Why do women always get mad at the other woman?

Anonymous
There were at least two "other women" in my marriage and I will tell you why I hated them.

Woman #1 was my neighbor and pretended to be my friend. She knew we had a baby. She was older, divorced, her kids were grown, she too should have known how difficult and stressful it is on a marriage to have a new baby. I did many things to be helpful to this woman, such as giving her a winter coat when she didn't have one (moved from FLA) or allowing her to sleep in my home when her AC was not working. She had many a dinner at my table. She babysat my baby (at first). When I started to be uncomfortable with their "friendship" and told my now-ex that he had to end it, she colluded with him in continuing it and covering it up. She knew what they were doing was threatening a family and that did not stop her.

Now, do I blame JUST her? No way. My ex is 100% responsible for what he did and he is paying the price. He is divorced, lost his home, lost his kids.... his life is a shambles. But she is ALSO 100% responsible for choosing to continue to play a role that she knew was damaging a family. I guess if I knew that my presence in someone else's life was in any way harmful, that person would never hear from me again. Also, my husband was in the throes of a difficult marital crisis. She took advantage of his vulnerability to puff herself up with the power of luring a man away from his marriage. Does that excuse him? No way!

The second woman I hate because she's a hypocrite. She was a CHRISTIAN MINISTER in a ministry that specializes - wait for it - in teaching women to be MORE BIBLICAL WIVES AND MOTHERS. I busted them as she was getting on a plane from TX to meet my ex at a hotel for a little boot knockin. She is a SAHM (I have to work my ass of WOHM) with a rich husband who takes care of her, has no idea that she's a whore and she lives in a mcmansion.

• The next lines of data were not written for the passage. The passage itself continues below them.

Lemma int_value_finite s m e z :
  e <= 0 -> Z.pos m = Z.abs z * 2 ^ (- e) -> s = (z <? 0) ->
  int_value (S754_finite s m e) = Some z.
Proof.
  intros He Hm Hs. unfold int_value.
  set (v := if s then Z.neg m else Z.pos m).
  assert (v = z * 2 ^ (- e)) as Hv.
  { unfold v. subst s. destruct (Z.ltb_spec z 0); lia. }
  pose proof (pow2_pos (- e)).
  destruct (Z.leb_spec 0 e) as [H0 | H0].
  - replace e with 0 in * by lia. simpl in *. f_equal. lia.
  - rewrite Hv, Z.mod_mul, Z.div_mul by lia. reflexivity.
Qed.

(** The double made of an integer below 2^53 denotes that integer. *)
Lemma int_value_normalize z sz :
  Z.abs z < 2 ^ 53 -> int_value (binary_normalize prec emax z 0 sz) = Some z.
Proof.
  intros Hz. destruct z as [| p | p]; simpl binary_normalize.
  - reflexivity.
  - destruct (binary_round_int false p) as (m & e & -> & _ & He & Hm); [lia |].
    apply int_value_finite; [lia | exact Hm | reflexivity].
  - destruct (binary_round_int true p) as (m & e & -> & _ & He & Hm); [lia |].
    apply int_value_finite; [lia | exact Hm | reflexivity].
Qed.
(* ===== verification/_CoqProject ===== *)
-Q . S2P
Prelude.v
JsValue.v
Json.v
RegExp.v
Buffer.v
Effects.v
Script.v
Chai.v
UtilsCore.v
Timers.v
Watch.v
Utils.v
OAuth.v
KebClient.v
KcpClient.v
Smctl.v
Gardener.v
KebHelpers.v
SkrHelpers.v
Suites.v
Mocha.v
Drivers.v
JsString.v
SwSnippets.v
SwWebpack.v
SwEncode.v
SwUtils.v
SwTopbar.v
SwErr.v
SwAuth.v
SwStore.v
SwDeepLink.v
SwValidate.v
SwImmutable.v
SwSpec.v
SwExecute.v
SwOperations.v
SwRequest.v
SwSystem.v
SwServer.v
SwOAuth.v
SwSecurity.v
SwSamples.v
SwAlternatives.v
SwResolve.v
SwPlugins.v
SwExamples.v
Lemma sign_length p q s (neg : bool) (r : string) :
  match strip_prefix p s with Some r' => (true, r') | None => (false, default s (strip_prefix q s)) end
    = (neg, r) → (String.length r ≤ String.length s)%nat.
Proof.
  destruct (strip_prefix p s) eqn:E; [apply strip_prefix_length in E; intros; simplify_eq; lia|].
  destruct (strip_prefix q s) eqn:E'; simpl; intros; simplify_eq; [|lia].
  apply strip_prefix_length in E'. lia.
Qed.

Lemma read_exp_le s x r : read_exp s = Some (x, r) → (String.length r ≤ String.length s)%nat.
Proof.
  destruct s as [|c s]; unfold read_exp; [intros; simplify_eq; done|].
  destruct (_ || _); [|intros; simplify_eq; done].
  destruct (match strip_prefix "-" s with
            | Some r' => (true, r') | None => (false, default s (strip_prefix "+" s)) end)
    as [neg r1] eqn:E.
  apply sign_length in E. destruct (starts_digit r1); [|done].
  destruct (read_digits 0 r1) as [d r2] eqn:E'. apply read_digits_length in E'.
  intros; simplify_eq/=; lia.
Qed.

Lemma read_number_shorter s v r : read_number s = Some (v, r) →
  (String.length r < String.length s)%nat.
Proof.
  unfold read_number.
  destruct (match strip_prefix "-" s with Some r' => (true, r') | None => (false, s) end)
    as [neg s1] eqn:E.
  assert (String.length s1 ≤ String.length s)%nat.
  { destruct (strip_prefix "-" s) eqn:E'; [apply strip_prefix_length in E'|]; simplify_eq; lia. }
  destruct (negb _ || _) eqn:Hd; [done|]. apply orb_false_iff in Hd as [Hd%negb_false_iff _].
  destruct (read_digits 0 s1) as [i s2] eqn:E2. apply read_digits_shorter in E2; [|done].
  destruct (read_frac s2) as [[[d k] s3]|] eqn:E3; [|done]. apply read_frac_le in E3.
  destruct (read_exp s3) as [[x s4]|] eqn:E4; [|done]. apply read_exp_le in E4.
  intros [= _ <-]. lia.
Qed.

Both of these women live completely consequence-free for their involvement in the destruction of a family. I guess I think it's one thing if you are just having a relationship with a married man. But when you know there are BABIES and that your actions are threatening to destroy a family..... both parties, the straying spouse and TOW, should be held accountable.
Anonymous
Anonymous wrote:Holy cow! They were having sex in MY bathroom at MY house that was connected to MY private bedroom to be kinky. We rented this house for the wedding week. After my mom pulled me into MY bedroom to give me a family heirloom, we started hearing their sex noises.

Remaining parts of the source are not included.